Suligoi Barbara, Regine Vincenza, Pugliese Lucia, Galli Claudio
National AIDS Unit, Department of Infectious Diseases, Italian National Institute of Health, 00161 Rome, Italy.
Independent Researcher, 00139 Rome, Italy.
Pathogens. 2025 Aug 22;14(9):835. doi: 10.3390/pathogens14090835.

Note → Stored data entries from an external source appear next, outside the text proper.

Lemma key_use ix k : ix ∈ instructions -> k ∈ si_keys ix -> k ∈ all_uses feePayer instructions.
Proof.
  intros Hi Hk. unfold all_uses. apply elem_of_cons. right. apply elem_of_app. left. apply list_elem_of_In, List.in_concat.
  exists (si_keys ix). split; [by apply List.in_map, list_elem_of_In|by apply list_elem_of_In].
Qed.

Lemma program_use ix : ix ∈ instructions -> mkMeta (si_programId ix) false false ∈ all_uses feePayer instructions.
Proof.
  intros Hi. unfold all_uses. apply elem_of_cons. right. apply elem_of_app. right.
  by apply list_elem_of_In, (List.in_map (fun ix => mkMeta (si_programId ix) false false)), list_elem_of_In.
Qed.

Lemma use_byte m : m ∈ all_uses feePayer instructions -> is_byte (key_index keys (me_pubkey m)).
Proof.
  intros (i & x & -> & Hi & _)%use_index. apply lookup_lt_Some in Hi. assert (H := fi_keys _ _ F). unfold is_byte. lia.
Qed.

Lemma filter_le {T} (p : T -> bool) l : (length (List.filter p l) <= length l)%nat.
Proof. induction l as [|x l IH]; [done|]. cbn [List.filter]. destruct (p x); cbn [length]; lia. Qed.

Lemma built_ok bytes blockhash : mapM key keys = Some bytes -> key recentBlockhash = Some blockhash ->
  transaction_ok (mkDecodedTx (List.map (fun _ => repeat 0 64) signers) built_message).
Proof.
  intros Hk Hb. assert (Hn := fi_keys _ _ F). assert (Hs := fi_signers _ _ F). destruct (fi_instructions _ _ F) as [Hi Hv].
  assert (Hlen : len_of keys <= 256) by (unfold len_of; rewrite length_map; lia).
  assert (H1 := filter_le (fun m => negb (me_isWritable m)) signers).
  destruct (header_groups feePayer instructions) as [E1 E2]. split_and!; cbn [dt_signatures dt_message].
  - apply List.Forall_map, Forall_forall. intros m _. split; [|by rewrite repeat_length].
    apply Forall_forall. intros x Hx%list_elem_of_In%repeat_spec. subst. unfold is_byte. lia.
  - unfold vec_ok, len_of. rewrite length_map. lia.
  - split; cbn [built_message cm_header cm_version cm_staticKeys cm_recentBlockhash cm_instructions cm_lookups].
    + split; [|unfold len_of; lia].
      assert (H2 := filter_le (fun m => negb (me_isSigner m) && negb (me_isWritable m)) ordered).
      assert (H3 : (length (List.filter (fun m => negb (me_isSigner m) && negb (me_isWritable m)) ordered) < length ordered)%nat).
      { destruct (group_payer feePayer instructions) as (m & Em & _).
        assert (X : (length ordered = length (group feePayer (merged_metas feePayer instructions) 0 ++ group feePayer (merged_metas feePayer instructions) 1)
          + length (group feePayer (merged_metas feePayer instructions) 2) + length (group feePayer (merged_metas feePayer instructions) 3)
          + length (group feePayer (merged_metas feePayer instructions) 4))%nat)
          by (rewrite ordered_groups, !length_app; lia).
        rewrite Em in X. cbn [app length] in X. injection E2 as _ _ E2. unfold len_of in E2. lia. }
      unfold len_of. repeat constructor; lia.
    + split; [|unfold vec_ok; lia]. apply mapM_Some in Hk. apply Forall_forall. intros k Hin.
      apply list_elem_of_lookup in Hin as [i Hin]. destruct (Forall2_lookup_l _ _ _ _ _ Hk Hin) as (b & _ & Hkb). by exists b.
    + by exists blockhash.
    + split; [|unfold vec_ok, len_of in *; by rewrite length_map]. apply List.Forall_map, Forall_forall. intros ix Hix.
      rewrite Forall_forall in Hi. destruct (Hi ix Hix) as [Hkv Hd]. split_and!; cbn [built_instruction ci_programIdIndex ci_accounts ci_data]; [| |done].
      * apply (use_byte (mkMeta (si_programId ix) false false)), program_use, Hix.
      * split; [|unfold vec_ok, len_of in *; by rewrite length_map]. apply List.Forall_map, Forall_forall. intros k Hkin.
        by eapply use_byte, key_use.
    + done.
Qed.

Lemma built_decodes out : buildLegacyTransaction feePayer recentBlockhash instructions = Some out ->
  decodeTransaction out = Some (mkDecodedTx (List.map (fun _ => repeat 0 64) signers) built_message).
Proof.
  unfold buildLegacyTransaction. cbv zeta. destruct (mapM key keys) as [bytes|] eqn:Ek; [|done]. cbn [mbind option_bind].
  destruct (key recentBlockhash) as [bh|] eqn:Eb; [|done]. cbn [mbind option_bind]. intros H. apply Some_inj in H. subst out.
  assert (Hok := built_ok _ _ Ek Eb). destruct Hok as (H1 & H2 & H3). unfold u8. rewrite !List.map_app. fold (u8 (shortVec (len_of signers))).
  assert (H64 := proj1 (conj H1 H2)). cbn [dt_signatures] in *.
  rewrite u8_bytes. 2: { unfold vec_ok in H2. unfold len_of in H2. rewrite length_map in H2. by apply shortVec_len_bytes. }
  fold (u8 (List.concat (List.map (fun _ : SolanaAccountMeta => repeat 0 64) signers))).
  rewrite (u8_bytes (List.concat _)). 2: { apply concat_bytes. eapply Forall_impl; [exact H1|]. by intros ? [? _]. }
  assert (Hm : encodeMessage built_message = Some (u8 ([len_of signers; len_of (List.filter (fun m => negb (me_isWritable m)) signers);
      len_of (List.filter (fun m => negb (me_isSigner m) && negb (me_isWritable m)) ordered)] ++ shortVec (len_of keys) ++ List.concat bytes
    ++ bh ++ shortVec (len_of instructions)
    ++ List.concat (List.map (fun ix => key_index keys (si_programId ix) :: shortVec (len_of (si_keys ix))
          ++ List.map (fun k => key_index keys (me_pubkey k)) (si_keys ix) ++ shortVec (len_of (si_data ix)) ++ si_data ix) instructions)))).
  { unfold encodeMessage. cbn [built_message cm_header cm_version cm_staticKeys cm_recentBlockhash cm_instructions cm_lookups].
    cbv zeta. rewrite Ek. cbn [mbind option_bind]. rewrite Eb. cbn [mbind option_bind app]. rewrite app_nil_r. do 2 f_equal. do 3 f_equal.
    assert (len_of (List.map built_instruction instructions) = len_of instructions) as -> by (unfold len_of; by rewrite length_map).
    do 4 f_equal. rewrite List.map_map. f_equal. apply List.map_ext. intros ix. unfold write_instruction, write_bytes, built_instruction.
    cbn [ci_programIdIndex ci_accounts ci_data]. f_equal. rewrite <- app_assoc. unfold len_of. by rewrite length_map. }
  unfold u8 in Hm. rewrite !List.map_app in Hm.
  rewrite <- (decode_parts (mkDecodedTx (List.map (fun _ => repeat 0 64) signers) built_message) _ (conj H1 (conj H2 H3)) Hm).
  cbn [dt_signatures]. do 2 f_equal. unfold len_of. by rewrite length_map.
Qed.
End built.

(** C19: The legacy transaction the service builds says what it was asked to. For
    instructions the format can hold, the bytes of [buildLegacyTransaction] decode; the
    accounts of the message have no duplicate, the fee payer first, signing and paying;
    each account signs or is writable exactly when some use of it asks for that; there
    is one empty signature slot per signer; and every instruction runs its program on
    the accounts it names, with at least the rights it asks for, and its data. *)
Theorem built_transaction_resolves feePayer recentBlockhash instructions out :
  fits feePayer instructions -> buildLegacyTransaction feePayer recentBlockhash instructions = Some out ->
  exists tx accounts, decodeTransaction out = Some tx /\ messageAccounts (dt_message tx) ∅ = Some accounts
  /\ NoDup (ac_pubkey <$> accounts) /\ head accounts = Some (mkAccount feePayer true true)
  /\ (forall a, a ∈ accounts ->
        ac_signer a = existsb me_isSigner (uses (ac_pubkey a) (all_uses feePayer instructions))
        /\ ac_writable a = existsb me_isWritable (uses (ac_pubkey a) (all_uses feePayer instructions)))
  /\ dt_signatures tx = List.map (fun _ => repeat 0 64) (List.filter ac_signer accounts)
  /\ Forall2 (fun ix c => exists l, resolve_instruction accounts c = Some (si_programId ix, l, si_data ix) /\ Forall2 grants (si_keys ix) l)
       instructions (cm_instructions (dt_message tx)).
Proof.
  intros F Hout. set (ordered := ordered_metas feePayer instructions). eexists _, (List.map account_of ordered).
  split; [by apply built_decodes|]. cbn [dt_message dt_signatures]. split_and!.
  - unfold messageAccounts. cbn [built_message cm_lookups cm_header cm_staticKeys loaded mapM mbind option_bind mret option_ret List.concat].
    change (loaded ∅ true []) with (Some ([] : list Account)). change (loaded ∅ false []) with (Some ([] : list Account)).
    cbn [mbind option_bind app]. by rewrite built_accounts, app_nil_r.
  - assert (ac_pubkey <$> List.map account_of ordered = me_pubkey <$> ordered) as -> by (rewrite <- list_fmap_compose; by apply list_fmap_ext).
    apply ordered_nodup.
  - destruct (group_payer feePayer instructions) as (m & Em & E1 & E2 & E3). unfold ordered. rewrite ordered_groups, Em. cbn. unfold account_of. by rewrite E1, E2, E3.
  - intros a Ha. apply list_elem_of_In, List.in_map_iff in Ha as (m & <- & Hm%list_elem_of_In).
    unfold ordered in Hm. rewrite ordered_permuted in Hm. by apply merged_metas_spec.
  - assert (List.filter ac_signer (List.map account_of ordered) = List.map account_of (List.filter me_isSigner ordered)) as ->.
    { clear. induction ordered as [|m l IH]; [done|]. cbn [List.map List.filter]. destruct m as [k [] w]; cbn; by rewrite ?IH. }
    by rewrite List.map_map.
  - cbn [built_message cm_instructions]. apply Forall2_fmap_r, Forall_Forall2_diag, Forall_forall. intros ix Hix. cbv beta.
    assert (Hk := fun k Hk => use_index _ _ _ (key_use feePayer instructions ix k Hix Hk)).
    destruct (use_index _ _ _ (program_use feePayer instructions ix Hix)) as (p & px & Ep & Hp & Epk & _). cbn [me_pubkey] in *.
    assert (Hl : exists l, mapM (account_at (List.map account_of ordered))
        (List.map (fun k => key_index (List.map me_pubkey ordered) (me_pubkey k)) (si_keys ix)) = Some l /\ Forall2 grants (si_keys ix) l).
    { setoid_rewrite mapM_Some. clear -Hk. induction (si_keys ix) as [|k ks IH]; [by exists []|].
      destruct (Hk k ltac:(set_solver)) as (i & x & Ei & Hi & Exk & Hs & Hw). destruct IH as (l & H1 & H2); [set_solver|].
      exists (account_of x :: l). cbn [List.map]. split; constructor; try done.
      fold ordered in Ei, Hi. by rewrite Ei, account_at_nat, (list_lookup_fmap account_of), Hi. }
    destruct Hl as (l & Hm & Hg). exists l. split; [|done]. unfold resolve_instruction, built_instruction. cbn [ci_programIdIndex ci_accounts ci_data].
    fold ordered in Ep, Hp |- *. rewrite Ep, account_at_nat, (list_lookup_fmap account_of), Hp. cbn [fmap option_fmap option_map mbind option_bind]. rewrite Hm. cbn [mbind option_bind].
    unfold account_of. cbn [ac_pubkey]. by rewrite Epk.
Qed.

The identification of recent HIV infections among newly diagnosed HIV cases is relevant to both implementing targeted prevention measures and estimating HIV incidence. We analyzed data on new HIV diagnoses in Italy from 2012 to 2023. We selected cases that were tested by at least one of three criteria (test for HIV recency, data on HIV seroconversion, clinical signs of acute HIV infection) to assess the rate of recent (<1 year) HIV infections. We analyzed these cases by gender, age group, nationality, and mode of transmission, and revaluated cases that were initially scored as a late diagnosis but then classified as a recent infection. Out of 36,289 new HIV diagnoses, 17,558 (48.8%) were tested for recent infection by at least one criterion and 3772 (21.5%) were classified as recent. At multivariate analysis, the probability of being recently infected was significantly higher among males, people aged 15-44 years, Italians, individuals diagnosed in Northern and Central Italy, heterosexual males, MSM, and people with a CD4 count ≥ 350 cells/uL at diagnosis. Of 8658 cases initially classified as late diagnoses, 979 (11.3%) were reclassified as recent by the aforementioned criteria. Monitoring recent infections among new HIV diagnoses is beneficial to individuals-because it motivates recently infected people to comply with antiretroviral treatment (which is more effective if started early) and to collaborate to partner notification, and to public health, as it provides evidence of epidemiological changes and stresses the need for targeted prevention in well-defined populations at risk.
在新诊断的艾滋病病毒(HIV)病例中识别近期感染情况,对于实施针对性预防措施和估计HIV发病率均具有重要意义。我们分析了2012年至2023年意大利新HIV诊断的数据。我们选择了通过三种标准中的至少一种进行检测的病例(HIV近期感染检测、HIV血清转换数据、急性HIV感染的临床体征),以评估近期(<1年)HIV感染率。我们按性别、年龄组、国籍和传播方式对这些病例进行了分析,并对最初被判定为晚期诊断但后来被归类为近期感染的病例进行了重新评估。在36289例新的HIV诊断病例中,17558例(48.8%)通过至少一种标准进行了近期感染检测,3772例(21.5%)被归类为近期感染。多变量分析显示,男性、15 - 44岁人群、意大利人、在意大利北部和中部被诊断的个体、异性恋男性、男男性行为者(MSM)以及诊断时CD4细胞计数≥350个/微升的人群近期感染的可能性显著更高。在最初被归类为晚期诊断的8658例病例中,979例(11.3%)根据上述标准被重新归类为近期感染。监测新HIV诊断病例中的近期感染情况对个体有益,因为它促使近期感染者遵守抗逆转录病毒治疗(早期开始治疗效果更佳)并配合性伴通知工作;对公共卫生也有益,因为它提供了流行病学变化的证据,并强调了在明确界定的高危人群中进行针对性预防的必要性。